* _ACTION ITEM_:
Instruction for the entries that follow: retype exactly the lines from the line with "destruct (data_packet_shape c" to the line with "quiet_local|]. do 2 (constructor; [done|]).", both included, and omit all others.

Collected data
□ □ □ □ □ □ □
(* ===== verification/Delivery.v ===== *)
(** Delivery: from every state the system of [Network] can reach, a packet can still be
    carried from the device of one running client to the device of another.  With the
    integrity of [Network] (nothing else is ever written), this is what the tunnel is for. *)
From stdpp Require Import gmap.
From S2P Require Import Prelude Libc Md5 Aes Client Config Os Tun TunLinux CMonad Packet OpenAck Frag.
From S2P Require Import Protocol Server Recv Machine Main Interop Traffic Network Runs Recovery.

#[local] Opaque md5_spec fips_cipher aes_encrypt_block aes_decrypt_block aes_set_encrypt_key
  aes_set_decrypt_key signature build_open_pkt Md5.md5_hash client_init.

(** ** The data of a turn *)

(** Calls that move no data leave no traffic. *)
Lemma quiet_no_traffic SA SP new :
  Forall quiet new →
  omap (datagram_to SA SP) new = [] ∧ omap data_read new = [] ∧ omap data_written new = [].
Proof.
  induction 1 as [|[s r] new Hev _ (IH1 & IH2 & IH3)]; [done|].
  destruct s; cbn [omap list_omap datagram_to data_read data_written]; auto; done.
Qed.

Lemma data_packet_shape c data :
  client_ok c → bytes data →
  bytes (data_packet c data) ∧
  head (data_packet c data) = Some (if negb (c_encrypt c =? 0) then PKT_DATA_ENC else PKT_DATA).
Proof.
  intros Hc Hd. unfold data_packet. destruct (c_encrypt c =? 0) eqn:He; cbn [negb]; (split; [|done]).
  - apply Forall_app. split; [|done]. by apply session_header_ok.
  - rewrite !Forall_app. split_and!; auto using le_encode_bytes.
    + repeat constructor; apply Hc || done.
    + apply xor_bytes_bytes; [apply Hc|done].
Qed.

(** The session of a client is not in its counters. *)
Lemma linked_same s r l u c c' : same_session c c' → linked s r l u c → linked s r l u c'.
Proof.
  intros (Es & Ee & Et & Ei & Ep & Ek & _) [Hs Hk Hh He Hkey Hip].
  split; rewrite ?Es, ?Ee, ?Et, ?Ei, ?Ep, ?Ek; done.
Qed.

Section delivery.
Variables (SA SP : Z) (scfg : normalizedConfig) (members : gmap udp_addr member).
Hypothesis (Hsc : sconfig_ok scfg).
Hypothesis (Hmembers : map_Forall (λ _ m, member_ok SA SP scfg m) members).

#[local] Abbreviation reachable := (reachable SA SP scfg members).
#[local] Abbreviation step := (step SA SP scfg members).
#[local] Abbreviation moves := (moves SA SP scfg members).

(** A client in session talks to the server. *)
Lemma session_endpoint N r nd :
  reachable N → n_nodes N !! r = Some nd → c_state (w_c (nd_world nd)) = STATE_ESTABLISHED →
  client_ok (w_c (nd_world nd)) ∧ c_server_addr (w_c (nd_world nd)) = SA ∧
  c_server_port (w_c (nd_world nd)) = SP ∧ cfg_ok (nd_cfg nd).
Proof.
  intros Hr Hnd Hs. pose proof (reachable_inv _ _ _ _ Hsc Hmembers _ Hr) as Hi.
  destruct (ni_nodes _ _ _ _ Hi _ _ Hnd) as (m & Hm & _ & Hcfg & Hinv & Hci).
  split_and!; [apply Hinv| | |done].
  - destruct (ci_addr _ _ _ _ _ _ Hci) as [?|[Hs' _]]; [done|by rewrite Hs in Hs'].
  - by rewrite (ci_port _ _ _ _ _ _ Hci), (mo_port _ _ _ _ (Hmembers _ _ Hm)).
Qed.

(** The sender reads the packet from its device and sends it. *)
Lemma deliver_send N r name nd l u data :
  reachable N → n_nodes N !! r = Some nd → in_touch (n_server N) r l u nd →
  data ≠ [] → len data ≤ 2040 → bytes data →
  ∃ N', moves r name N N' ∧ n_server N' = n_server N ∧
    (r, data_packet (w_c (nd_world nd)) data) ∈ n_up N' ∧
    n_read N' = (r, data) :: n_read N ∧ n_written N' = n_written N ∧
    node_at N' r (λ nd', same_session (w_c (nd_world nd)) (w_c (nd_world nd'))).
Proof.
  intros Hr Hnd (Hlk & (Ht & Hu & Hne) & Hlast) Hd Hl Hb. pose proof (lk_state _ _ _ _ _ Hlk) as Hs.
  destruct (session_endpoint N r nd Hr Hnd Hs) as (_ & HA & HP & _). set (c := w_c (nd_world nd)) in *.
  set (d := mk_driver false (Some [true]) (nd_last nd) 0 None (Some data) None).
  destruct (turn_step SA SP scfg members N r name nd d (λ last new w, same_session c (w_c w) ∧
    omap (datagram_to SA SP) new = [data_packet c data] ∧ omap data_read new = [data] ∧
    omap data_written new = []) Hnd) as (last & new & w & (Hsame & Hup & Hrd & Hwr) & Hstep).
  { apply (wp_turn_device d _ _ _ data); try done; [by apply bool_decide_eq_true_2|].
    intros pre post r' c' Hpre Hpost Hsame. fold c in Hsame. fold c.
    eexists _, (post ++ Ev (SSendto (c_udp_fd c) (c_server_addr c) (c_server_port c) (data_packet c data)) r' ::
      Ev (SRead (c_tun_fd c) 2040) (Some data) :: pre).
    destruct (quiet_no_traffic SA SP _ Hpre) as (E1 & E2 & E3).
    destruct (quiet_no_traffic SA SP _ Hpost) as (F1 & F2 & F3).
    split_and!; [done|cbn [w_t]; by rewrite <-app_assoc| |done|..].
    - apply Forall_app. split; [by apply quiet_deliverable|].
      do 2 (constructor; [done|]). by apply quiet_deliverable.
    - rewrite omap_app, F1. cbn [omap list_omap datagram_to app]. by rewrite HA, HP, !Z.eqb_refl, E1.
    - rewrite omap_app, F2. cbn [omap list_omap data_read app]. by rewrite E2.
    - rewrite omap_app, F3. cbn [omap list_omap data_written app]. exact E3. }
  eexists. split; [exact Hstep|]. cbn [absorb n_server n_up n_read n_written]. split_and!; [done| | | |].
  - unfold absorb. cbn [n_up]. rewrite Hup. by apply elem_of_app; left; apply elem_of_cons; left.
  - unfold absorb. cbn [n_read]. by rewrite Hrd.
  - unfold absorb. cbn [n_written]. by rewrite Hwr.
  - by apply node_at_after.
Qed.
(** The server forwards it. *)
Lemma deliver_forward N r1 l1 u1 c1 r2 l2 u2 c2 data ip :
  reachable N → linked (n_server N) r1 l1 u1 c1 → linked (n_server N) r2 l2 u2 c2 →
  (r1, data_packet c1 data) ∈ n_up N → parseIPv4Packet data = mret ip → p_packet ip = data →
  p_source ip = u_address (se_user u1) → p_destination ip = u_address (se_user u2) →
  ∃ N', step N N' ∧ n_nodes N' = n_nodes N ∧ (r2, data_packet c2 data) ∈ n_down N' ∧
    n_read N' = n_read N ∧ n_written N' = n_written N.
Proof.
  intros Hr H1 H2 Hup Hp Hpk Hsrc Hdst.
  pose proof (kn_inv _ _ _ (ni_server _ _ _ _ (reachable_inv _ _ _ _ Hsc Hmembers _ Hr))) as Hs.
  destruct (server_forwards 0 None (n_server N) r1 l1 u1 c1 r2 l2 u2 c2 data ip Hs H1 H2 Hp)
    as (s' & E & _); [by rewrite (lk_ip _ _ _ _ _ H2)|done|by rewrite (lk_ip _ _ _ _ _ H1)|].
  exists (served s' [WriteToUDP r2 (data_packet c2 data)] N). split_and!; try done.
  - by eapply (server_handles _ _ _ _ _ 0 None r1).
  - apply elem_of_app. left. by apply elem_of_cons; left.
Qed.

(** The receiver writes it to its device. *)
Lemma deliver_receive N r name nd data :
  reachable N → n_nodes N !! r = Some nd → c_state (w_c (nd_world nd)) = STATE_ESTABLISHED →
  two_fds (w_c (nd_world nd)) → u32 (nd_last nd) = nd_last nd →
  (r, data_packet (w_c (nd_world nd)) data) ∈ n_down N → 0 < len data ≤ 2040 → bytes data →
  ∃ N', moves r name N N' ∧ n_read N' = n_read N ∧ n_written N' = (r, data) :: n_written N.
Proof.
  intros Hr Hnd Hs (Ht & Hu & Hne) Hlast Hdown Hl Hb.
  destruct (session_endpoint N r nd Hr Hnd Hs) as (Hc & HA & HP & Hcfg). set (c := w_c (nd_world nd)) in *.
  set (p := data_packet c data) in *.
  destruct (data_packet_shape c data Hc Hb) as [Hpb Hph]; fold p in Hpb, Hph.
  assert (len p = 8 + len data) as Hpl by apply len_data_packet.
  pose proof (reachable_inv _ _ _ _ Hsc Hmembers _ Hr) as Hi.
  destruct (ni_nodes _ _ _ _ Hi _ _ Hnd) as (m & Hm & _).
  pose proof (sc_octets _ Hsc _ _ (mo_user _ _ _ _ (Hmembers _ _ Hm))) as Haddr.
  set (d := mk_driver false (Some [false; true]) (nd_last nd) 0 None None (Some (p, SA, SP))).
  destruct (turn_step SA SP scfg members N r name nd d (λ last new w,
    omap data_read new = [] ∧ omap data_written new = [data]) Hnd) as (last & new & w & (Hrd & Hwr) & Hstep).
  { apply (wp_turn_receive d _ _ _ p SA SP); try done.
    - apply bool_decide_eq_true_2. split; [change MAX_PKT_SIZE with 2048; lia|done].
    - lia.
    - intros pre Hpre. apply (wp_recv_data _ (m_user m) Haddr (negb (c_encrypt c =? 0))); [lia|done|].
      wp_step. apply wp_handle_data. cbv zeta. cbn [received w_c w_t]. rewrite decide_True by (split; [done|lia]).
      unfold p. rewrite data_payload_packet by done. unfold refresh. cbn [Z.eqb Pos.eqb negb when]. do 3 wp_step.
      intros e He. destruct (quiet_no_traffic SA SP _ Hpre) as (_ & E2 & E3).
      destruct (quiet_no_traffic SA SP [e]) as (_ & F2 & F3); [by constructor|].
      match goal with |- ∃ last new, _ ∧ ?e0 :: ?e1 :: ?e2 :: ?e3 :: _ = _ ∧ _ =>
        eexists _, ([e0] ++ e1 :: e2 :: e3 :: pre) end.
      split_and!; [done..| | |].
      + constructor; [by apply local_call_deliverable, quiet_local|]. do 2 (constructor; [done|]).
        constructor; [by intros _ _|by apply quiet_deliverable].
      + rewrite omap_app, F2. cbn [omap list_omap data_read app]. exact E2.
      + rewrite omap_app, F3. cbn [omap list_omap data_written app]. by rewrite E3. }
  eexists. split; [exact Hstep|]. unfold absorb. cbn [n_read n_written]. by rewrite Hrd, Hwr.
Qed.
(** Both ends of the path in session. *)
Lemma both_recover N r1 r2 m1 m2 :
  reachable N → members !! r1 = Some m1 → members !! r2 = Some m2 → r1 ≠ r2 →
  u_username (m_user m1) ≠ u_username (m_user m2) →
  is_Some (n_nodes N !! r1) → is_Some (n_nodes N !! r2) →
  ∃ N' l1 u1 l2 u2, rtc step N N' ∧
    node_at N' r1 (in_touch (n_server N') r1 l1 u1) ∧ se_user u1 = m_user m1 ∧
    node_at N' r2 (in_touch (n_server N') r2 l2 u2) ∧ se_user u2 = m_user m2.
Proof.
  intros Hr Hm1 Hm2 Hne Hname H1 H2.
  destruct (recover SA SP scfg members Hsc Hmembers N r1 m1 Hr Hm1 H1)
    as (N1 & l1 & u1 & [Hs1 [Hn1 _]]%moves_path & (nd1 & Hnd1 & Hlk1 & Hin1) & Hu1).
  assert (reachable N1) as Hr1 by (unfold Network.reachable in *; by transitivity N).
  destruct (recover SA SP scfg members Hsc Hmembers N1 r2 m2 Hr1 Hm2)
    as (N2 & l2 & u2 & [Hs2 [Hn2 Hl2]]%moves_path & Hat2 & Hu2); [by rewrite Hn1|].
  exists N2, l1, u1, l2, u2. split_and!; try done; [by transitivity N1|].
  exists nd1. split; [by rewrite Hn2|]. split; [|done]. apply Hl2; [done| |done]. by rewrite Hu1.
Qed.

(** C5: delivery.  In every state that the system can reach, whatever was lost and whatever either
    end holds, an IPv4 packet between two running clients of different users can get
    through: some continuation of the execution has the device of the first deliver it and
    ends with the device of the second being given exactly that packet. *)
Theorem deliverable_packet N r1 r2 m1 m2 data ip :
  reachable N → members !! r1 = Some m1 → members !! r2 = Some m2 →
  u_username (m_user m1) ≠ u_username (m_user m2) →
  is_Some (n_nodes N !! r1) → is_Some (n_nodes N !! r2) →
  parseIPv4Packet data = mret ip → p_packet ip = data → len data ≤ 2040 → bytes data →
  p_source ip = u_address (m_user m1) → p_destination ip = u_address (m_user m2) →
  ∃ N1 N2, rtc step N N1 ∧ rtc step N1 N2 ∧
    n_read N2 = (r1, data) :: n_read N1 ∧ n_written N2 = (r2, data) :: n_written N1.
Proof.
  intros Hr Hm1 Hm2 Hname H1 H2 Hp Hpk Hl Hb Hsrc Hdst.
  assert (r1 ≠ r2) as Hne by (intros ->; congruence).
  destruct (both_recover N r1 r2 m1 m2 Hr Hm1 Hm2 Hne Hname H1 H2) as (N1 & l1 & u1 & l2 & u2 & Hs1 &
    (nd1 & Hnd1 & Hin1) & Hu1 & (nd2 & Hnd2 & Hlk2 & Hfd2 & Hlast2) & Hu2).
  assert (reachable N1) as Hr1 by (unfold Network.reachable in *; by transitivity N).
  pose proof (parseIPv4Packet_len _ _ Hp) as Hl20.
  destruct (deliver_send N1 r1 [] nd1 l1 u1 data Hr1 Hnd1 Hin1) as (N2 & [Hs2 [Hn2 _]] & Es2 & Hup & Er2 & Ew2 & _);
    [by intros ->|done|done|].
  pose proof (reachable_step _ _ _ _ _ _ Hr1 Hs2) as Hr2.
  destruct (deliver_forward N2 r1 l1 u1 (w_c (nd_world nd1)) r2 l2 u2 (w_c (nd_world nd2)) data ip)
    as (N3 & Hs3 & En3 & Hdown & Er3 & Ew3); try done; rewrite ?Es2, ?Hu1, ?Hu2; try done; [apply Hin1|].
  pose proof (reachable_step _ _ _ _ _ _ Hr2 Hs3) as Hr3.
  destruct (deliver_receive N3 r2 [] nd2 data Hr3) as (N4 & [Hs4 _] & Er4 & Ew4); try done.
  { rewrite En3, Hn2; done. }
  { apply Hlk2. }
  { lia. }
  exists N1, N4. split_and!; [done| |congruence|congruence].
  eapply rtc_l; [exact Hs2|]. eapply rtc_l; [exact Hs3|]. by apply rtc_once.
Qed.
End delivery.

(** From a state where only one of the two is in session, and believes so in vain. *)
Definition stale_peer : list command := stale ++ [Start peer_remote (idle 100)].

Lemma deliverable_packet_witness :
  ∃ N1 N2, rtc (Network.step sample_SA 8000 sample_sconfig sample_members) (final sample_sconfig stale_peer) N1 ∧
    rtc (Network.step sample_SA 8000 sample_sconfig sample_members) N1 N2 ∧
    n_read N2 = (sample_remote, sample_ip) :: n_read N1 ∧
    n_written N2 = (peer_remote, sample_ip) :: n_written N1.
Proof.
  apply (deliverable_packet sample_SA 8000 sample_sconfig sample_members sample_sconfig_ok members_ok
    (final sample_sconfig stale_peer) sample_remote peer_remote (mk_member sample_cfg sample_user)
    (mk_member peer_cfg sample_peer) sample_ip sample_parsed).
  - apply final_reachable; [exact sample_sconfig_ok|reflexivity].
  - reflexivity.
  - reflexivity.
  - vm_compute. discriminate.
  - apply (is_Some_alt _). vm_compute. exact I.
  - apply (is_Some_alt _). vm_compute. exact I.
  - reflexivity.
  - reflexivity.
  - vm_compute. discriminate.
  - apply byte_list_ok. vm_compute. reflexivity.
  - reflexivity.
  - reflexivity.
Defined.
□ □ □ □ □ □ □
* _ANSWER TO THE PROBLEM_:
  destruct (data_packet_shape c data Hc Hb) as [Hpb Hph]; fold p in Hpb, Hph.
  assert (len p = 8 + len data) as Hpl by apply len_data_packet.
  pose proof (reachable_inv _ _ _ _ Hsc Hmembers _ Hr) as Hi.
  destruct (ni_nodes _ _ _ _ Hi _ _ Hnd) as (m & Hm & _).
  pose proof (sc_octets _ Hsc _ _ (mo_user _ _ _ _ (Hmembers _ _ Hm))) as Haddr.
  set (d := mk_driver false (Some [false; true]) (nd_last nd) 0 None None (Some (p, SA, SP))).
  destruct (turn_step SA SP scfg members N r name nd d (λ last new w,
    omap data_read new = [] ∧ omap data_written new = [data]) Hnd) as (last & new & w & (Hrd & Hwr) & Hstep).
  { apply (wp_turn_receive d _ _ _ p SA SP); try done.
    - apply bool_decide_eq_true_2. split; [change MAX_PKT_SIZE with 2048; lia|done].
    - lia.
    - intros pre Hpre. apply (wp_recv_data _ (m_user m) Haddr (negb (c_encrypt c =? 0))); [lia|done|].
      wp_step. apply wp_handle_data. cbv zeta. cbn [received w_c w_t]. rewrite decide_True by (split; [done|lia]).
      unfold p. rewrite data_payload_packet by done. unfold refresh. cbn [Z.eqb Pos.eqb negb when]. do 3 wp_step.
      intros e He. destruct (quiet_no_traffic SA SP _ Hpre) as (_ & E2 & E3).
      destruct (quiet_no_traffic SA SP [e]) as (_ & F2 & F3); [by constructor|].
      match goal with |- ∃ last new, _ ∧ ?e0 :: ?e1 :: ?e2 :: ?e3 :: _ = _ ∧ _ =>
        eexists _, ([e0] ++ e1 :: e2 :: e3 :: pre) end.
      split_and!; [done..| | |].
      + constructor; [by apply local_call_deliverable, quiet_local|]. do 2 (constructor; [done|]).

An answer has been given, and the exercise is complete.